3. Das Urteil ist vorläufig vollstreckbar.
Beschluss
Der Streitwert wird auf 507,00 € festgesetzt.

Gründe

Die zulässige Klage ist nicht begründet, da Ansprüche des Klägers gegen die Beklagte aufgrund des Unfallereignisses vom 11.06.2016 aufgrund der Ziffer 5.1.4 der AUB 2008 ausgeschlossen ist.
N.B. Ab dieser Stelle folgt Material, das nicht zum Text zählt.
Definition qcom_usb4_mcu_stop (mcu : option qcom_usb4_mcu) : M D unit :=
  match mcu with
  | None => ret tt
  | Some m =>
      if base m =? 0 then ret tt else
      do! qcom_usb4_mcu_update (control_offset m) QCOM_USB4_MCU_RUN 0 in
      do! qcom_usb4_mcu_update QCOM_USB4_MCU_HOST_CONTROL QCOM_USB4_MCU_READY 0 in
      do! readl QCOM_USB4_MCU_HOST_CONTROL in
      ret tt
  end.

(** The part of [qcom_usb4_mcu_start] between the RUN write and [return 0];
    its error exits are the [goto stop]s. *)
Definition mcu_await_shared (polls : nat) (m : qcom_usb4_mcu) : M D Z :=
  do! readl_poll_timeout polls QCOM_USB4_MCU_STATUS
        (λ status, tst status QCOM_USB4_MCU_READY) in
  let! offset := readl (shared_offset_reg m) in
  if (offset mod 4 !=? 0) || (ram_size m - QCOM_USB4_MCU_SHARED_MIN_SIZE <? offset)
  then fail (-EPROTO) else ret offset.

(** From the first register access on. *)
Definition mcu_start_run (polls : nat) (m : qcom_usb4_mcu) : M D Z :=
  let! control := readl (control_offset m) in
  if tst control QCOM_USB4_MCU_RUN then fail (-EBUSY) else
  do! qcom_usb4_mcu_update QCOM_USB4_MCU_HOST_CONTROL QCOM_USB4_MCU_READY 0 in
  do! qcom_usb4_mcu_update (control_offset m) QCOM_USB4_MCU_RUN QCOM_USB4_MCU_RUN in
  on_error (mcu_await_shared polls m) (qcom_usb4_mcu_stop (Some m)).

(** [shared] is the out parameter, [None] for NULL; its value after the call
    is part of the result. *)
Definition qcom_usb4_mcu_start (polls : nat) (mcu : option qcom_usb4_mcu)
    (shared : option Z) (d : D) : res unit * option Z * D :=
  match shared with
  | None => (Err (-EINVAL), None, d)
  | Some _ =>
      match mcu with
      | None => (Err (-EINVAL), Some 0, d)
      | Some m =>
          if base m =? 0 then (Err (-EINVAL), Some 0, d) else
          match mcu_start_run polls m d with
          | (Ok offset, d) => (Ok tt, Some offset, d)
          | (Err e, d) => (Err e, Some 0, d)
          | (Fault, d) => (Fault, Some 0, d)
          end
      end
  end.

Definition qcom_usb4_mcu_command (polls : nat) (mcu : option qcom_usb4_mcu)
    (command timeout_us : Z) : M D unit :=
  match mcu with
  | None => fail (-EINVAL)
  | Some m =>
      if (base m =? 0) || (command =? 0) || (timeout_us =? 0) ||
         (QCOM_USB4_MCU_MAX_COMMAND_TIMEOUT_US <? timeout_us) then fail (-EINVAL) else
      let! control := readl (control_offset m) in
      if negb (tst control QCOM_USB4_MCU_RUN) then fail (-EHOSTDOWN) else
      let! status := readl QCOM_USB4_MCU_STATUS in
      if negb (tst status QCOM_USB4_MCU_READY) then fail (-EAGAIN) else
      let mailbox := control_offset m + QCOM_USB4_MCU_COMMAND_RELATIVE in
      let! pending := readl mailbox in
      if pending !=? 0 then fail (-EBUSY) else
      do! writel command mailbox in
      readl_poll_timeout polls mailbox (λ value, value =? 0)
  end.
End mcu.

(** ** The layout invariant *)

(** What [qcom_usb4_mcu_init] establishes over a mapping of [map] bytes: the
    RAM window and the control block lie in it and do not meet. *)
Definition mcu_wf (map : Z) (m : qcom_usb4_mcu) : Prop :=
  base m ≠ 0 ∧ base m mod 4 = 0 ∧ QCOM_USB4_MCU_SHARED_MIN_SIZE ≤ ram_size m ∧
  ram_offset m + ram_size m ≤ map ∧ shared_offset_reg m + 4 ≤ map ∧
  shared_offset_reg m = control_offset m + 0x10 ∧
  (ram_offset m + ram_size m ≤ control_offset m ∨ shared_offset_reg m + 4 ≤ ram_offset m) ∧
  QCOM_USB4_MCU_UID_LOW + 4 ≤ ram_offset m ∧ QCOM_USB4_MCU_UID_LOW + 4 ≤ control_offset m ∧
  ram_offset m mod 4 = 0 ∧ control_offset m mod 4 = 0 ∧
  0 ≤ drom_offset m < 2 ^ 16 ∧ drom_offset m mod 4 = 0.

(** Initialisation yields a record whose RAM window and registers are
    aligned, inside the mapping and disjoint, or it fails with -EINVAL leaving
    the record all zeroes (which every later operation refuses). *)
Theorem mcu_init_wf base map ram layout m0 :
  match qcom_usb4_mcu_init base map ram layout (Some m0) with
  | (Ok _, m) => ∃ m', m = Some m' ∧ mcu_wf map m' ∧ ram_size m' = ram
  | (Err e, m) => e = -EINVAL ∧ m = Some mcu_zero
  | (Fault, _) => False
  end.
Proof.
  unfold qcom_usb4_mcu_init, bind, get, modify, fail.
  destruct (_ || _) eqn:E1; [done|]. unfold mcu_layout.
  destruct (Z.eqb_spec layout QCOM_USB4_MCU_LEGACY) as [->|];
    [|destruct (Z.eqb_spec layout QCOM_USB4_MCU_V2) as [->|]; [|done]].
  all: match goal with |- context [if ?b then _ else _] => destruct b eqn:E2 end; [done|].
  all: eexists; split; [done|]; split; [|done].
  all: unfold mcu_wf, QCOM_USB4_MCU_SHARED_MIN_SIZE, QCOM_USB4_MCU_UID_LOW in *; simpl in *.
  all: split_and!; try done; lia.
Qed.

Section proofs.
Context {D : Type} `{Mmio Z D}.
Abbreviation world := (traced Z D).

(** Aligned words of the mapping. *)
Definition in_map (map a : Z) : Prop := 0 ≤ a ∧ a + 4 ≤ map ∧ a mod 4 = 0.

Lemma write_word_traced m o v (s : world) :
  qcom_usb4_mcu_write_word m o v s =
  (0, Traced (dev_write (ram_offset m + o) (u32 v) (hw s))
        (log s ++ [Wr (ram_offset m + o) (u32 v)])).
Proof. done. Qed.

Lemma write_words_traced m l (s : world) :
  ∃ d, for_each l (λ p, try_ (qcom_usb4_mcu_write_word m p.1 p.2)) s =
    (Ok tt, Traced d (log s ++ ((λ p, Wr (ram_offset m + p.1) (u32 p.2)) <$> l))).
Proof.
  revert s. induction l as [|p l IH]; intros s.
  { exists (hw s). simpl. rewrite app_nil_r. by destruct s. }
  cbn [for_each]. unfold bind, try_ at 1. rewrite write_word_traced.
  change (0 =? 0) with true. cbv iota beta.
  destruct (IH (Traced (dev_write (ram_offset m + p.1) (u32 p.2) (hw s))
    (log s ++ [Wr (ram_offset m + p.1) (u32 p.2)]))) as (d&->).
  exists d. cbn [log]. by rewrite <- app_assoc.
Qed.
Ziffer 5.1.4 der AUB 2008 lautet: Unfälle der versicherten Person als Luftfahrzeugführer (auch Luftsportgerätführer) soweit sie nach deutschem Recht dafür eine Erlaubnis benötigt, sowie als sonstiges Besatzungsmitglied eines Luftfahrzeugs sind im Versicherungsschutz nur enthalten, sofern diese Unfälle gegen einen Risikozuschlag ausdrücklich eingeschlossen werden. Zwischen den Parteien ist unstreitig, dass der Kläger über eine entsprechende Lizenz nicht verfügt.
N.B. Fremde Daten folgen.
(* ===== verification/Startup.v ===== *)
(** * The X1 cold-start sequencer (snapshot/module/qcom-usb4-x1-startup.c, .h)

    One attempt per state: validate, take ownership, then run the table of
    operations through the caller's callbacks.  The callbacks ([struct x1_ops])
    act on a context of any type. *)

From S2P Require Import Prelude Fw Drom.

Inductive x1_step :=
| X1_NONE | X1_VALIDATE | X1_OWNER | X1_PHY_PREPARE | X1_RX_PREPARE
| X1_TXB_PREPARE | X1_TXA_PREPARE | X1_RX_CLOCK_REFERENCE | X1_MISC_RESET_ASSERT
| X1_MISC_ASSERT_DELAY | X1_EXTRA_RESET_ASSERT | X1_DP_RESET_ASSERT
| X1_RESET_ASSERT_DELAY | X1_DP_RESET_CLEAR | X1_EXTRA_RESET_CLEAR
| X1_RESET_RELEASE_DELAY | X1_MISC_RESET_CLEAR | X1_SYS_READY | X1_RX_CLOCK_PHY
| X1_CLEAR_1200C | X1_RX_ACTIVE | X1_TXB_ACTIVE | X1_TXA_ACTIVE | X1_SET_81000
| X1_PIPE_RESET_ASSERT | X1_PIPE_ASSERT_DELAY | X1_PIPE_ASSERT_SETTLE
| X1_SET_81018 | X1_PIPE_RESET_CLEAR | X1_PIPE_RELEASE_DELAY
| X1_PIPE_RELEASE_SETTLE | X1_CLEAR_81000 | X1_UPLOAD | X1_SYS_MEMORY_FORCE
| X1_TCSR_ROUTE | X1_PIPE_HWCG_OFF | X1_SET_81004 | X1_TIMER_HIGH | X1_TIMER_LOW
| X1_TIMER_8148 | X1_TIMER_8144 | X1_DROM | X1_PHY_COMPOSITE | X1_ADAPTER_23
| X1_ADAPTER_22 | X1_ADAPTER_21 | X1_CLEAR_D064_6 | X1_MCU_START | X1_PRESET.

#[export] Instance x1_step_eq_dec : EqDecision x1_step.
Proof. solve_decision. Defined.

Inductive kind := PROVIDER | UPDATE | DELAY | RELEASE_DELAY | CLEAR_1200C.

Record operation := Operation {
  o_step : x1_step;
  o_kind : kind;
  o_offset : Z;
  o_mask : Z;
  o_value : Z;
  o_name : string;
}.

Definition P_ (s : x1_step) (n : string) : operation := Operation s PROVIDER 0 0 0 n.
Definition U_ (s : x1_step) (o m v : Z) (n : string) : operation := Operation s UPDATE o m v n.
Definition D_ (s : x1_step) (us : Z) (n : string) : operation := Operation s DELAY 0 0 us n.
1. Zwischen den Parteien ist zunächst unstreitig, dass ein Fallschirm und die Begrifflichkeit Luftfahrzeug bzw. Luftsportgerät fällt. Auch ist zwischen den Parteien im Ergebnis unstreitig, dass der Kläger als „Führer“ dieses Luftfahrzeugs bzw. Luftsportgeräts bei der Verwendung des Fallschirms anzusehen war.
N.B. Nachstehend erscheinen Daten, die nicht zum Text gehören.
Lemma tbt_fields_exact data ori br pan :
  0 ≤ cable_mode data < 2 ^ 32 →
  tbt_fields data ori br = Ok pan ↔
  ∃ o retimer sp rounded, tbt_consistent data retimer sp rounded ∧ is_bit sp ∧
    is_bit rounded ∧ pan_orientation ori = Ok o ∧
    pan = PanConnect QCOM_USB4_TUNNEL_TBT o (if retimer : bool then 1 else 0) sp rounded br.
Proof.
  intros Hc. pose proof (tbt_rounded_width (cable_mode data) Hc) as Hr.
  pose proof tbt_speeds_distinct as Hd. unfold tbt_fields, tbt_speed. split.
  - if_case E1; [done|]. if_case E2; [done|]. if_case E3; [done|]. if_case E4; [done|].
    if_case E5; [done|]. if_case E6; [done|].
    apply orb_false_iff in E1 as [E1 E1c]. apply orb_false_iff in E1 as [E1a E1b].
    apply orb_false_iff in E4 as [E4 E4c]. apply orb_false_iff in E4 as [E4a E4b].
    apply negb_false_iff, eqb_prop in E4a, E4b. apply negb_false_iff in E1a, E1b, E1c.
    set (spd := TBT_CABLE_SPEED (cable_mode data)) in *.
    assert (∃ sp, is_bit sp ∧
      (if spd =? TBT_CABLE_USB3_PASSIVE then Ok 0
       else if spd =? TBT_CABLE_10_AND_20GBPS then Ok 1 else Err (-EOPNOTSUPP)) = Ok sp ∧
      spd = (if sp =? 0 then TBT_CABLE_USB3_PASSIVE else TBT_CABLE_10_AND_20GBPS)
      ∨ (if spd =? TBT_CABLE_USB3_PASSIVE then Ok 0
       else if spd =? TBT_CABLE_10_AND_20GBPS then Ok 1 else Err (-EOPNOTSUPP)) =
        Err (-EOPNOTSUPP)) as (sp&[(Hsp&->&Hsp')| ->]); [|cbn [rbind]|done].
    { unfold is_bit. destruct (Z.eqb_spec spd TBT_CABLE_USB3_PASSIVE);
        [exists 0; left; auto|].
      destruct (Z.eqb_spec spd TBT_CABLE_10_AND_20GBPS); [exists 1; left; auto|].
      exists 0. auto. }
    if_case E7; [done|]. if_case E8; [done|].
    destruct (pan_orientation ori) as [o|?|]; [|done|done]. cbn [rbind]. intros [= <-].
    exists o, (tst (cable_mode data) TBT_CABLE_RETIMER), sp,
      (TBT_CABLE_ROUNDED_SUPPORT (cable_mode data)).
    assert (tst (cable_mode data) TBT_CABLE_ACTIVE_PASSIVE =
      tst (cable_mode data) TBT_CABLE_RETIMER) as Har
      by (revert E4c E5; by destruct (tst (cable_mode data) TBT_CABLE_ACTIVE_PASSIVE),
            (tst (cable_mode data) TBT_CABLE_RETIMER)).
    rewrite u8_small by lia.
    split_and!; try done; [|unfold is_bit; lia]. unfold tbt_consistent. fold spd.
    split_and!; try done; try congruence; try lia.
  - intros (o&rt&sp&rd&(H1&H2&H3&H4&H5&H6&H7&H8&H9&H10&H11&H12&H13)&Hsp&Hrd&Ho&->).
    rewrite H1, H2, H3, H4, H5, H6, H7, H8, H9, H10, H12, H13, !Z.eqb_refl, Ho.
    assert (eqb rt rt = true) as -> by by destruct rt. cbn [negb orb].
    assert ((if TBT_CABLE_SPEED (cable_mode data) =? TBT_CABLE_USB3_PASSIVE then Ok 0
      else if TBT_CABLE_SPEED (cable_mode data) =? TBT_CABLE_10_AND_20GBPS then Ok 1
      else Err (-EOPNOTSUPP)) = Ok sp) as ->.
    { rewrite H11. destruct Hsp as [->| ->]; cbn; [by rewrite Z.eqb_refl|].
      destruct (Z.eqb_spec TBT_CABLE_10_AND_20GBPS TBT_CABLE_USB3_PASSIVE);
        [done|by rewrite Z.eqb_refl]. }
    cbn [rbind]. destruct Hrd as [->| ->]; by destruct rt.
Qed.

(** The Thunderbolt adapter stores a word exactly for a payload whose
    cable and Enter-Mode words agree on mode, activity, retimer, speed and
    rounded support, with no optical or link-training flag, an active cable
    only when it says it has a retimer, an orientation and 0/1 fields; the
    word is the connect word of those fields. *)
Theorem tbt_command_exact data ori br c w :
  0 ≤ cable_mode data < 2 ^ 32 → is_byte br →
  qcom_usb4_typec_tbt_command (Some data) ori br (Some c) = (Ok tt, Some w) ↔
  ∃ o retimer sp rounded, tbt_consistent data retimer sp rounded ∧ is_bit sp ∧
    is_bit rounded ∧ is_bit br ∧ pan_orientation ori = Ok o ∧
    w = connect_word
          (PanConnect QCOM_USB4_TUNNEL_TBT o (if retimer : bool then 1 else 0) sp rounded br).
Proof.
  intros Hcm Hbr. unfold qcom_usb4_typec_tbt_command, bind, lift.
  assert (∀ o rt sp rd, pan_orientation ori = Ok o → is_bit sp → is_bit rd →
    qcom_usb4_typec_connect_command (Some (PanConnect QCOM_USB4_TUNNEL_TBT o
      (if rt : bool then 1 else 0) sp rd br)) (Some c) = (Ok tt, Some w) ↔
    is_bit br ∧ w = connect_word (PanConnect QCOM_USB4_TUNNEL_TBT o
      (if rt : bool then 1 else 0) sp rd br)) as Hc.
  { intros o rt sp rd Ho Hsp Hrd.
    assert (is_bit o) as Hob by (unfold is_bit; destruct ori; simplify_eq/=; auto).
    destruct (connect_command_accepts (PanConnect QCOM_USB4_TUNNEL_TBT o
      (if rt then 1 else 0) sp rd br) c) as [[Hb ->]|(Hb&e&_&->)].
    - unfold pan_u8, is_bit, is_byte, QCOM_USB4_TUNNEL_TBT in *. simpl. destruct rt; lia.
    - unfold pan_bits in Hb. simpl in Hb. split; [intros [= <-]; by destruct_and! Hb|].
      by intros [_ ->].
    - split; [done|]. intros [Hb' _]. destruct Hb.
      unfold pan_bits, is_bit, QCOM_USB4_TUNNEL_TBT in *. simpl. destruct rt; lia. }
  split.
  - destruct (tbt_fields data ori br) as [pan|e|] eqn:Ef; [|done|done].
    apply tbt_fields_exact in Ef as (o&rt&sp&rd&Hk&Hsp&Hrd&Ho&->); [|done].
    intros E%Hc; [|done..]. destruct E as [Hb ->]. exists o, rt, sp, rd. by split_and!.
  - intros (o&rt&sp&rd&Hk&Hsp&Hrd&Hb&Ho&Hw).
    assert (tbt_fields data ori br = Ok (PanConnect QCOM_USB4_TUNNEL_TBT o
      (if rt then 1 else 0) sp rd br)) as -> by (apply tbt_fields_exact; eauto 10).
    by apply Hc.
Qed.
End adapter_claims.

(** The values the Linux headers give the constants. *)
#[export] Instance linux_abi : TypecAbi := {|
  EUDO_USB_MODE_MASK := 7 << 28; EUDO_USB_MODE_SHIFT := 28; EUDO_USB_MODE_USB4 := 2;
  EUDO_CABLE_SPEED_MASK := 7 << 21; EUDO_CABLE_SPEED_SHIFT := 21;
  EUDO_CABLE_SPEED_USB4_GEN2 := 1; EUDO_CABLE_SPEED_USB4_GEN3 := 2;
  EUDO_CABLE_TYPE_MASK := 3 << 19; EUDO_CABLE_TYPE_SHIFT := 19;
  TBT_MODE := BIT 0; TBT_ADAPTER x := (x >> 16) .& 1; TBT_ADAPTER_TBT3 := 1;
  TBT_CABLE_OPTICAL := BIT 21; TBT_CABLE_LINK_TRAINING := BIT 23;
  TBT_CABLE_ACTIVE_PASSIVE := BIT 25; TBT_CABLE_RETIMER := BIT 22;
  TBT_ENTER_MODE_ACTIVE_CABLE := BIT 24; TBT_CABLE_SPEED x := (x >> 16) .& 7;
  TBT_CABLE_USB3_PASSIVE := 2; TBT_CABLE_10_AND_20GBPS := 3;
  TBT_CABLE_ROUNDED_SUPPORT x := (x >> 19) .& 3 |}.

#[export] Instance linux_abi_ok : TypecAbiOk linux_abi.
Proof.
  constructor; try done. intros x Hx. cbn [TBT_CABLE_ROUNDED_SUPPORT linux_abi].
  rewrite Z.land_comm. pose proof (land_lt 3 (x >> 19) 2). lia.
Qed.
2. Das Verständnis der vertraglichen Leistungsbeschreibung ergibt sich aus der Auslegung des vertraglichen Regelwerks, das grundsätzlich gem. §§ 133, § 157 BGB nach Treu und Glauben vom Verständnishorizont des jeweiligen Erklärungsempfängers auszulegen ist. Dabei sind die im streitgegenständlichen Vertrag von der Beklagten vorgegebenen Versicherungsbedingungen nach dem Verständnis eines durchschnittlichen Versicherungsnehmers bei verständiger Würdigung, aufmerksamer Durchsicht und Berücksichtigung des erkennbaren Sinnzusammenhangs auszulegen. Es kommt so auf die Verständnismöglichkeiten eines Versicherungsnehmers ohne versicherungsrechtliche Spezialkenntnisse und damit – auch – auf seine Interessen an (BGHZ 123, 83 juris, Rn. 14). Die Versicherungsbedingungen sind aus sich heraus zu interpretieren, wobei in erster Linie vom Wortlaut der jeweiligen Klausel auszugehen ist (BGH, NJW 2011, 681 (681)). Der mit ihr verfolgte Zweck und der erkennbare Sinnzusammenhang sind zusätzlich zu berücksichtigen, soweit sie für den Versicherungsnehmer erkennbar sind (BGH, NJW 2011, 681 (681)).
3. Der Unfall am 11.06.2016 im Rahmen der Ausbildung des Klägers zum Fallschirmspringer war nicht von der streitgegenständlichen Unfallversicherung gedeckt; es liegt mithin kein Versicherungsfall vor. Soweit die Klägerseite argumentiert, der Wortlaut der Regelung der Ziffer 5.1.4 der AUB 2008 beziehe sich ausschließlich auf Luftfahrzeugführer, die eine entsprechende Lizenz haben, so geht diese Interpretation fehl. Das Wort „benötigen“ bedeutet nach dem Wortsinn in diesem Zusammenhang „besitzen müssen“, nicht (tatsächlich) „besitzen“. Entscheidend ist demnach, dass die Ausübung des Fallschirmspringens nach deutschem Recht eine (gültige) Lizenz erfordert, nicht ob der Kläger über eine solche verfügte. Demnach ist unerheblich, ob der Kläger diese Lizenz im Zeitpunkt des Unfalls besaß oder nicht. Eine andere Interpretation scheidet daher bereits nach dem Wortsinn aus. Dies gilt um so mehr, da die Beklagte den Kläger mit Schreiben vom 28.04.2016 (vgl. Anlage B 1, Bl. 57 d.A.) explizit darauf hinwies, dass Fallschirmspringen nicht von seiner Versicherung gedeckt sei.
III.
Mangels Hauptsacheanspruch steht dem Kläger auch kein Anspruch auf Zinsen bzw. Erstattung der vorgerichtlichen Rechtsanwaltskosten zu.
IV.
Die Kostenentscheidung beruht auf § 91 Abs. 1 ZPO. Die Entscheidung zur vorläufigen Vollstreckbarkeit hat ihre Rechtsgrundlage in § 708 Nr. 11, 713 ZPO.